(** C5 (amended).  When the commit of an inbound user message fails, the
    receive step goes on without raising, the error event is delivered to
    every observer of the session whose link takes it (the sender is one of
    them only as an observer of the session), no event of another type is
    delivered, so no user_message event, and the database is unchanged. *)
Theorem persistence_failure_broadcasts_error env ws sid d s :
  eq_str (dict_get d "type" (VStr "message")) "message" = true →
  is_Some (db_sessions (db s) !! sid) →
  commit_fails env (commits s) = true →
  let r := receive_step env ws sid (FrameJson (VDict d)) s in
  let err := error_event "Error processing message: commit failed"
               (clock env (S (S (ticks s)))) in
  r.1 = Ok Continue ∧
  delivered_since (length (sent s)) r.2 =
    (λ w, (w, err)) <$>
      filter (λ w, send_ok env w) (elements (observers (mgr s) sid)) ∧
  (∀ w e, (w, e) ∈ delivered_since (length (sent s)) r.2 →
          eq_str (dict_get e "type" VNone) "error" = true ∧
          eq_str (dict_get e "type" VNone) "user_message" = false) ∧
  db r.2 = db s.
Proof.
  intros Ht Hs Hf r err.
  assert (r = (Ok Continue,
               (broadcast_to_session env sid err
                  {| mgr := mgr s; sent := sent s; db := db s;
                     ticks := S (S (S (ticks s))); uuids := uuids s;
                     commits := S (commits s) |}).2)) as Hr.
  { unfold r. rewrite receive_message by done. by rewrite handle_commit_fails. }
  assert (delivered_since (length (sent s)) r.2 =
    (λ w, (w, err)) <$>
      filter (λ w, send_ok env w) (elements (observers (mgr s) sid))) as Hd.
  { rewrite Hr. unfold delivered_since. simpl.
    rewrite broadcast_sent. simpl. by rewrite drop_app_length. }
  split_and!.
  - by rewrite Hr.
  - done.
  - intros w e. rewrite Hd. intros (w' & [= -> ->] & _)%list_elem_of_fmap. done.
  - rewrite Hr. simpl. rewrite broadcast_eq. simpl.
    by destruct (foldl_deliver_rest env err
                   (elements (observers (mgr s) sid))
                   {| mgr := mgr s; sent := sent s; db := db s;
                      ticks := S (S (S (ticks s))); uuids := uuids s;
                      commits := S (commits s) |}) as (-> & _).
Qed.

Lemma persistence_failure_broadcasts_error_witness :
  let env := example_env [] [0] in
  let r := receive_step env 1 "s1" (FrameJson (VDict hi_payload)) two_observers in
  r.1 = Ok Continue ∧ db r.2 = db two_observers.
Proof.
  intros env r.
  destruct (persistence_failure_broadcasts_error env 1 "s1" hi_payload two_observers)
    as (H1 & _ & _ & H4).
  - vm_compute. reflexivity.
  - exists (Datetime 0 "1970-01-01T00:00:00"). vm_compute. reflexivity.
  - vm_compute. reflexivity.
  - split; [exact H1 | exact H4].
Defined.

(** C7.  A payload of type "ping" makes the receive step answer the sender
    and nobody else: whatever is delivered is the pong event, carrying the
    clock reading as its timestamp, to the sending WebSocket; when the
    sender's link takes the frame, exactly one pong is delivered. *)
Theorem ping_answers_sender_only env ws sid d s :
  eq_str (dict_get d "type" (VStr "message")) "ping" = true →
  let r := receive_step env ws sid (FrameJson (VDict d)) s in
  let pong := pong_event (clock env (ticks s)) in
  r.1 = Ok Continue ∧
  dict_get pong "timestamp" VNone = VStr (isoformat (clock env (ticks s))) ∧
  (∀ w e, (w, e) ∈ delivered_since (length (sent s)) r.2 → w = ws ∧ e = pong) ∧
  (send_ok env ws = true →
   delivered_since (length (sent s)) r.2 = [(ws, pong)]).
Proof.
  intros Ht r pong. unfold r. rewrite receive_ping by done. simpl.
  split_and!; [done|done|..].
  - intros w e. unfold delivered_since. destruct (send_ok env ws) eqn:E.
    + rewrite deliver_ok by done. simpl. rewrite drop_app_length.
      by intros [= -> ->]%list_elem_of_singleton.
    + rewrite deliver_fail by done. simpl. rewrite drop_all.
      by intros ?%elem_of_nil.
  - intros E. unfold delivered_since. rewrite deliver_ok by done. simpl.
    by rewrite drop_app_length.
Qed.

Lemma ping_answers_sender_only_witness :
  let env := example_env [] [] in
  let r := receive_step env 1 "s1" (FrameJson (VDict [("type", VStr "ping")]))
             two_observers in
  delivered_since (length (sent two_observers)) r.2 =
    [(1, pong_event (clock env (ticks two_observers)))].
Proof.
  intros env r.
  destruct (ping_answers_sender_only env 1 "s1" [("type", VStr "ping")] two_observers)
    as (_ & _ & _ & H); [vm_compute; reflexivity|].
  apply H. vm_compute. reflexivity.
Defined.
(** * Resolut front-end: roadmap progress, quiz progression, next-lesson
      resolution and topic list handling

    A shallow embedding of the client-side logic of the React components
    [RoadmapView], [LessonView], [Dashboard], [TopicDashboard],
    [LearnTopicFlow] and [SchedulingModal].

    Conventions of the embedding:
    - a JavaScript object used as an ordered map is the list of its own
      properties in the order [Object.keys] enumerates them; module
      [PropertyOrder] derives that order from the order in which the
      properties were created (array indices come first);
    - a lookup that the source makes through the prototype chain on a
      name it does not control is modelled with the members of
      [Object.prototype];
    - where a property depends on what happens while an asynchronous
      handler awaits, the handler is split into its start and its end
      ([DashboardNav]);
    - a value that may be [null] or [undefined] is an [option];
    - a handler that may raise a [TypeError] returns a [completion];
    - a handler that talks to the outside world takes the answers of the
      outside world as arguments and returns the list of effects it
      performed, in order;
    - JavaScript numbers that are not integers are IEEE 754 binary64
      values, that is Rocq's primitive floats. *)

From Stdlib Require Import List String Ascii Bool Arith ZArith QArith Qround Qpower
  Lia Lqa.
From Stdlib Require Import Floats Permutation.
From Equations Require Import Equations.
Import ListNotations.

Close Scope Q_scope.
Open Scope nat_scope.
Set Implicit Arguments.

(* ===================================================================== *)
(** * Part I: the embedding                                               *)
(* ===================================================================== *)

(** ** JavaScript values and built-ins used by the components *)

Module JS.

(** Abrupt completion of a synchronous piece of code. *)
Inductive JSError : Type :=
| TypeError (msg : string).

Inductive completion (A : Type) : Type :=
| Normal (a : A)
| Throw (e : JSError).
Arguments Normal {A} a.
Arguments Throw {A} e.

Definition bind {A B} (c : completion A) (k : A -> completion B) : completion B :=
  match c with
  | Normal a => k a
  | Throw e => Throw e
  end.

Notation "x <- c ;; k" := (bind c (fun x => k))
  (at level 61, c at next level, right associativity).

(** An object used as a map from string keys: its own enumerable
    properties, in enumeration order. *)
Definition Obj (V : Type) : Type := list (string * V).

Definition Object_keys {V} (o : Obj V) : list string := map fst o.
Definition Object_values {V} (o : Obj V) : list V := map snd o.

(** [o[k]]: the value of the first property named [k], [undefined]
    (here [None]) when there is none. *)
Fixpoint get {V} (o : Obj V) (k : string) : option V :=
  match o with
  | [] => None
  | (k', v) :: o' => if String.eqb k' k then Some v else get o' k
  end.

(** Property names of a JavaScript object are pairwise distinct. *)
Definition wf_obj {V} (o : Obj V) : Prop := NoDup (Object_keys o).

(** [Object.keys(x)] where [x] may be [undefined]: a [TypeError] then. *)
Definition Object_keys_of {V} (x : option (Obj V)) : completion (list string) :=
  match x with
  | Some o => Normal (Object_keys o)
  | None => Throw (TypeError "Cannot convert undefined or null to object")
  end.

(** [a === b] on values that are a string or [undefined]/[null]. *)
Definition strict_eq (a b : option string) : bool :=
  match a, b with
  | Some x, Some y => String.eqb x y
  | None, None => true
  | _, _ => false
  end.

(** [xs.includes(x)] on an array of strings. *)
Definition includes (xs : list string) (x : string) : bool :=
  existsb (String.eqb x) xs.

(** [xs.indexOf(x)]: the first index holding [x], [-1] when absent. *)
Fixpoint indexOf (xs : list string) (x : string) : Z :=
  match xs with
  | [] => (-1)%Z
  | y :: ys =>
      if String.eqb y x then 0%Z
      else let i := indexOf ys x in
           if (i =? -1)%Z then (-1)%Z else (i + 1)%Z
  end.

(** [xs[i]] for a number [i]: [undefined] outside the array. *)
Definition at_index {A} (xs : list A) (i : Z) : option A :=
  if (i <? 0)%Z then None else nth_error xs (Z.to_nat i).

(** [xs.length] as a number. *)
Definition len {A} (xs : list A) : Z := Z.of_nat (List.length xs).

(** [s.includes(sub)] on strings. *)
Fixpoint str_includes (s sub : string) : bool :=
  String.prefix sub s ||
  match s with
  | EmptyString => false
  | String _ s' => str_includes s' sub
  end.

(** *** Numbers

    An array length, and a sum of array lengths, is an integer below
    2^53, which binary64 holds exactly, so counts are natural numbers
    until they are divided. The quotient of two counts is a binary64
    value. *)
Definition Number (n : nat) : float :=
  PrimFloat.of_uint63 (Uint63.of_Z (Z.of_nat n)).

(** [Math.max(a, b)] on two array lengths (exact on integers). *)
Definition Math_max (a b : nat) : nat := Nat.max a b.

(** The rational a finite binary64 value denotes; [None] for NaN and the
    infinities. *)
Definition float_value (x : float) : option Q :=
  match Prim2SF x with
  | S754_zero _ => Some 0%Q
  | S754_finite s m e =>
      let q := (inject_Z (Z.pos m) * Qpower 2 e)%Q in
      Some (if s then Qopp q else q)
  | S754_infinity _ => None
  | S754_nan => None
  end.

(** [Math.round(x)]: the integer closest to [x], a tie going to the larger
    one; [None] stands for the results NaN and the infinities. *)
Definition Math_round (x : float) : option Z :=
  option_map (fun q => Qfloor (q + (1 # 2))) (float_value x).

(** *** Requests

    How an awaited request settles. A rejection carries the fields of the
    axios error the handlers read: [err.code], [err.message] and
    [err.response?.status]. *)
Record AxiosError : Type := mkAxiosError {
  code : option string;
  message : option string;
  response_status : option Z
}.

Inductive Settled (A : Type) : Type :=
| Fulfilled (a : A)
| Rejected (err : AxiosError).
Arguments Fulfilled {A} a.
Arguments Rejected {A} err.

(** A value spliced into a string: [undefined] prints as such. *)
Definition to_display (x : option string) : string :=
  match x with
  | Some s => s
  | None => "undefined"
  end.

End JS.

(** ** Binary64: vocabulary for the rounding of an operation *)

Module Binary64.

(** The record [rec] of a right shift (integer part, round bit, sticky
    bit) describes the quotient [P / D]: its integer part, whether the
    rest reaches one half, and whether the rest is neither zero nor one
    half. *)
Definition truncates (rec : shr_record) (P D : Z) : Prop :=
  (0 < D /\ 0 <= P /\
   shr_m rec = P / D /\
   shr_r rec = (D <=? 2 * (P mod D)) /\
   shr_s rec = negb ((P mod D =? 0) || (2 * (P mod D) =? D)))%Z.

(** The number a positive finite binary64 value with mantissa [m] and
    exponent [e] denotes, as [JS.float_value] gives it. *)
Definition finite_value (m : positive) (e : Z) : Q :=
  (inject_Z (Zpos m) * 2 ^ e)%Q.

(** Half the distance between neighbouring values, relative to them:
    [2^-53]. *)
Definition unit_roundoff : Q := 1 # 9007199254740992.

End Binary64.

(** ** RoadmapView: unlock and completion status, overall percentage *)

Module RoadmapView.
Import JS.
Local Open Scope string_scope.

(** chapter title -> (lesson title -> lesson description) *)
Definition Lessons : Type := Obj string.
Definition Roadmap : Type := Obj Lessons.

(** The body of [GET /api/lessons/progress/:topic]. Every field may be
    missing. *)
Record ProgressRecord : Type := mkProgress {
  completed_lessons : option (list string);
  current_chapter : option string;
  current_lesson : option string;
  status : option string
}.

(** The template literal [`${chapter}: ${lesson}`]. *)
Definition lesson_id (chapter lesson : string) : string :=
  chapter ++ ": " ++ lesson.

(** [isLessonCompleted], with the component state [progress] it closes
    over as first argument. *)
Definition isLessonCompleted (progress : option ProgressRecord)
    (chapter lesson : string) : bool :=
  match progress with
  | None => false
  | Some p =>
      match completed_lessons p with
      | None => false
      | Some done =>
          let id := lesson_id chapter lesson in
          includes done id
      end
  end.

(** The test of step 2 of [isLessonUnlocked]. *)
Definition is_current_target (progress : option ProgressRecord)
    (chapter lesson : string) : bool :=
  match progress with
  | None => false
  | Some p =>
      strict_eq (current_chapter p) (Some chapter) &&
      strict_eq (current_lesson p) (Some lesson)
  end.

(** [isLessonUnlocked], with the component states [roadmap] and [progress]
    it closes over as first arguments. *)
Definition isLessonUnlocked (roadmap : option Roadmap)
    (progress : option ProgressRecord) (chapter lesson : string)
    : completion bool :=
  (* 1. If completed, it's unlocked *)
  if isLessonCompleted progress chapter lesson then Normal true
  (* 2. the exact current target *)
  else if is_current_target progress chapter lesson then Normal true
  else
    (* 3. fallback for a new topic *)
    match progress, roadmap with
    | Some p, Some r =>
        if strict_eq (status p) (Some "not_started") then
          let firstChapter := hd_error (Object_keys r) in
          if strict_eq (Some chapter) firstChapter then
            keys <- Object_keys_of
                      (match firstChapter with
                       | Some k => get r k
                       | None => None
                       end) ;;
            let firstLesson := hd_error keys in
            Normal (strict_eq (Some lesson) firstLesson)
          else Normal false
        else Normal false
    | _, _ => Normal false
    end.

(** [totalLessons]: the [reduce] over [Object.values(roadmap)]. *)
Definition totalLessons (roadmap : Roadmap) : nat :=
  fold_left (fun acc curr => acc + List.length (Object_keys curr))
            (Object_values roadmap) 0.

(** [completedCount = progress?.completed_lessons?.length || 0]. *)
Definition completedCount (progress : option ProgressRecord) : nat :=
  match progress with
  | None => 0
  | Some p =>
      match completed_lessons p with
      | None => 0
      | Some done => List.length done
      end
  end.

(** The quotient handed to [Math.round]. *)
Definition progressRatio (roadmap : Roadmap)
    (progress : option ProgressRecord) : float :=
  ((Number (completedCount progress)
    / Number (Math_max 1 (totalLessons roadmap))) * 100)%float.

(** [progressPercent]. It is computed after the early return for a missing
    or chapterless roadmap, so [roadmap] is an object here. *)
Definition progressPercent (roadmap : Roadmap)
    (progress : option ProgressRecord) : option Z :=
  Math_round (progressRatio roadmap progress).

------------------------------------------------

__Your goal__
Only the lines holding the word "where" belong in the answer; copy them from the listing above.

__Result of this exercise__
    - where a property depends on what happens while an asynchronous
(** [Object.keys(x)] where [x] may be [undefined]: a [TypeError] then. *)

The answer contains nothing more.